Thursday, May 14, 2009

You're Going to Have MORE?!

In honor of Ambie's birthday, this post has been inspired by my favorite mother of ten...

One of the side effects of sending your children to private school is that their classmates tend to come from small families. And when I say small, I mean they are only children or they have one sibling. So I am something of a freak with four children and people would just faint away if they ever met Ambie. Even outside of the private school set I constantly see raised eyebrows when I divulge the number of children I have. The one I love most is the people in the grocery store who say, "You are a busy lady!" And I suppose they all think they're the first person to tell me that.

So how do you explain to people who think one child is enough, why you have, and yes, they were all planned for and wanted, a lot of children? Especially when those children are in the middle of fighting, screaming, throwing a tantrum or destroying something, which, in my case, is often.

How do you explain that you want your children to learn to cooperate, sacrifice and serve one another? How there are just some lessons siblings can teach better than parents? How do you tell them that being poorer and less able to provide all the luxuries in life for each child can actually be better for them? That they will learn not to be spoiled or the constant center of attention? Can you really get them to believe that the joy of a house filled with children really does compensate for the sacrifice in freedom, money, and quiet? How do you describe a vision of the future filled with grown children, their spouses, and a host of grandchildren crowding a house for a special occasion?

Sometimes when I see my friends with one or two children - with their unstained clothing, tiny, diaper-free purses, blossoming careers, hair and make-up done, serenity and sanity intact - I feel sorry for myself. But then, there will be a moment, small though it may be, when all four children are snuggled up watching a movie and laughing, or all jumping on the trampoline playing a game, or they all join in to listen when I'm reading the youngest a book - that's when I feel sorry for my friends.

3 comments:

Happy The Man said...

Amen! Sometimes I just look at how simple life can be for others with only a few kids. I'm getting tired and weary in my advancing age and so the mere day to day logistics of a large family is often daunting and exhausting.

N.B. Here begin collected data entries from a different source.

Lemma validate_enum (p : Path) (v : option Value) (vals : list string) :
  validate_path p v = None → p_required p = true → p_enum p = Some vals →
  ∃ s, v = Some (VStr s) ∧ s ∈ vals.
Proof.
  unfold validate_path. intros Hval Hreq Henum. rewrite Hreq, Henum in Hval.
  destruct v as [[|b|s|l]|]; simpl in Hval; try done.
  - destruct (negb (String.eqb s "")); simpl in Hval; [|done].
    destruct (bool_decide (s ∈ vals)) eqn:Hs; [|done].
    apply bool_decide_eq_true in Hs. by exists s.
Qed.

Lemma assign_lookup_eq (k : string) (v : JValue) (m : gmap string JValue) :
  assign_if_truthy k v m !! k = if truthy v then Some v else m !! k.
Proof.
  unfold assign_if_truthy. destruct (truthy v); [|done].
  by rewrite lookup_insert_eq.
Qed.

Lemma truthy_defined (v : JValue) : truthy v = true → v ≠ JUndefined.
Proof. by intros Ht ->. Qed.

Section Users.
Context `{Crypto} `{Mongoose} `{Runtime}.

(** X11.  POST /users answers 201 or 400, and on 400 stores nothing.  A
    body in which name, email, password, role or status is missing or falsy
    is answered 400 "All fields are required"; an email that selects a
    stored user is answered 400 "Email already exists".  On 201 exactly one
    user is appended under the generated identifier; its passwordHash is the
    hash of the password under the salt drawn for the request, the password
    itself is no field of it, its role is Administrator or Editor and its
    status Active or Inactive, and the answer repeats id, name, email, role
    and status of the request without any hash. *)
Theorem createUser_outcomes (env : Env) (req : Request) (st : Store) :
  let name := prop (body req) "name" in
  let email := prop (body req) "email" in
  let password := prop (body req) "password" in
  let role := prop (body req) "role" in
  let status_ := prop (body req) "status" in
  let out := createUser env req st in
  (truthy name = false ∨ truthy email = false ∨ truthy password = false
   ∨ truthy role = false ∨ truthy status_ = false →
   out = (st, {| status := 400; json := RMessage "All fields are required" |}))
  ∧ (truthy name = true → truthy email = true → truthy password = true →
     truthy role = true → truthy status_ = true →
     ∀ sel u, castQuery emailPath email = Some sel →
              findOne User (FRaw "email" sel) st = Some u →
              out = (st, {| status := 400;
                            json := RMessage "Email already exists" |}))
  ∧ ((status out.2 = 400 ∧ out.1 = st)
     ∨ (status out.2 = 201
        ∧ ∃ d h,
            bcrypt_hash password (salt env) = Some h
            ∧ out.1 = set_collection User (st User ++ [d]) st
            ∧ _id d = oid env
            ∧ json out.2 = RUser (oid env) name email role status_
            ∧ fields d !! "passwordHash" = Some (VStr h)
            ∧ fields d !! "password" = None
            ∧ (∃ r, fields d !! "role" = Some (VStr r)
                    ∧ r ∈ ["Administrator"; "Editor"])
            ∧ (∃ s, fields d !! "status" = Some (VStr s)
                    ∧ s ∈ ["Active"; "Inactive"]))).
Proof.
  intros name email password role status_ out. subst out. unfold createUser.
  fold name email password role status_.
  split; [|split].
  - intros Hfalsy.
    assert (negb (truthy name) || negb (truthy email) || negb (truthy password)
            || negb (truthy role) || negb (truthy status_) = true) as ->; [|done].
    destruct Hfalsy as [->|[->|[->|[->| ->]]]]; simpl;
      by rewrite ?orb_true_r.
  - intros -> -> -> -> -> sel u Hsel Hfind. simpl. by rewrite Hsel, Hfind.
  - destruct (_ || _); [by left|].
    destruct (castQuery emailPath email) as [sel|]; [|by left].
    destruct (findOne User _ st); [by left|].
    unfold hashPassword.
    destruct (bcrypt_hash password (salt env)) as [h|] eqn:Hhash;
      cbn [bind_err]; [|by left].
    unfold save.
    match goal with
    | |- context [construct ?ps ?b] =>
        destruct (construct ps b) as [e|fs] eqn:Hc
    end; cbn [bind_err]; [by left|].
    rewrite construct_id_absent by (by simplify_map_eq).
    cbn [bind_err]. cbv zeta.
    destruct (duplicate_on_insert _ _ _); cbn [bind_err]; [by left|].
    right. split; [done|]. eexists _, h. split; [done|].
    split; [reflexivity|]. split; [done|]. split; [done|].
    cbn [fields].
    assert (Hpath : ∀ p, p ∈ s_paths (schema User) →
              construct_path p {[ "name" := name; "email" := email;
                                  "passwordHash" := JStr h; "role" := role;
                                  "status" := status_ ]}
                = inr (fs !! p_name p)
              ∧ validate_path p (fs !! p_name p) = None).
    { intros p Hp. by apply (construct_lookup _ _ _ p Hc (schema_names_NoDup User)). }
    split; [|split; [|split]].
    + destruct (Hpath (required (path "passwordHash" TString))) as [Hp _].
      { simpl. repeat (first [by left | right]). }
      unfold construct_path, prop in Hp. simpl in Hp.
      rewrite lookup_insert_ne in Hp by done.
      rewrite lookup_insert_ne in Hp by done.
      rewrite lookup_insert_eq in Hp. simpl in Hp. by inversion Hp.
    + by apply (construct_dom _ _ _ "password" Hc); vm_compute;
        intros Hin; repeat (apply elem_of_cons in Hin as [?|Hin]; [done|]);
        apply elem_of_nil in Hin.
    + destruct (Hpath (required (default_ (VStr "Editor")
                  (enum ["Administrator"; "Editor"] (path "role" TString)))))
        as [_ Hv]; [simpl; repeat (first [by left | right])|].
      by apply (validate_enum _ _ _ Hv).
    + destruct (Hpath (required (default_ (VStr "Active")
                  (enum ["Active"; "Inactive"] (path "status" TString)))))
        as [_ Hv]; [simpl; repeat (first [by left | right])|].
      by apply (validate_enum _ _ _ Hv).
Qed.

But having more kids busies me with more selfless service opportunities (demands) and leaves me with a lot less time for selfish things (by nature I'm a very selfish person). I'd like to think that this will be a good thing for me in the end when I am to be judged.

And if my happiness is great with just one child, how much happier will be my joy with many (a quiver full)? It's certainly not easy, but like all good things in life that we work hard for, they are always worth it.

And one last thought, since things are hard, I find myself petitioning the Lord more for help whereas if/when life is super easy, I tend to think that I don't really need Him. That whole Book Of Mormon cycle thing, when things are going great we tend to forget the Lord, when things are tough we are on our knees...

So, in summary, more happiness (despite lot's of hard work) and hopefully a better report card at that final review time :) I'm not going to fair all that well in taking care of my physical tabernacle, and trying to live debt free is a constant challenge that I may never master... I guess we choose our poison and hope for the best.

Cathleen said...

I am at a point in life where some (and only some) people are actually starting to comprehend the logic in having a large family. Our oldest of the nine will be 20 this year and just completed his first year of college. The second oldest will be 18 in 2 weeks and leaves for college this fall too. If I had only had the 2 children, I would now be an empty nester. I have friends who are experiencing this phenomenon and are not happy about it. I can't even imagine the pain of an empty home at this point in my life. I am thankful that that is several years away for me. I love my large crazy family! They are my greatest joy!
About Ambie's 10.....I'm jealous! We have been trying to add to our brood and have at least 10....but no luck yet. I guess I'll have to be happy with just 9 :(

Ann Traynor said...

Rachel,
I hear you... no one can believe I have 5 kids, especially when the oldest is not yet 9 years old. My life is a circus. I always tell myself that the kids get lots of benefits from their siblings that make up for the attention they lose from their parents. But I am also sometimes jealous of what moms of fewer children can do. And I sometime feel guilty for what I can't do for my kids because I don't have enough hours in the day. I just think of it in terms of seasons. I had all mine very close together (we think we are done), and there will be another season of life when I will be a little more on top of things. Right now, I am working on enjoying the continual party and not sweating the small stuff.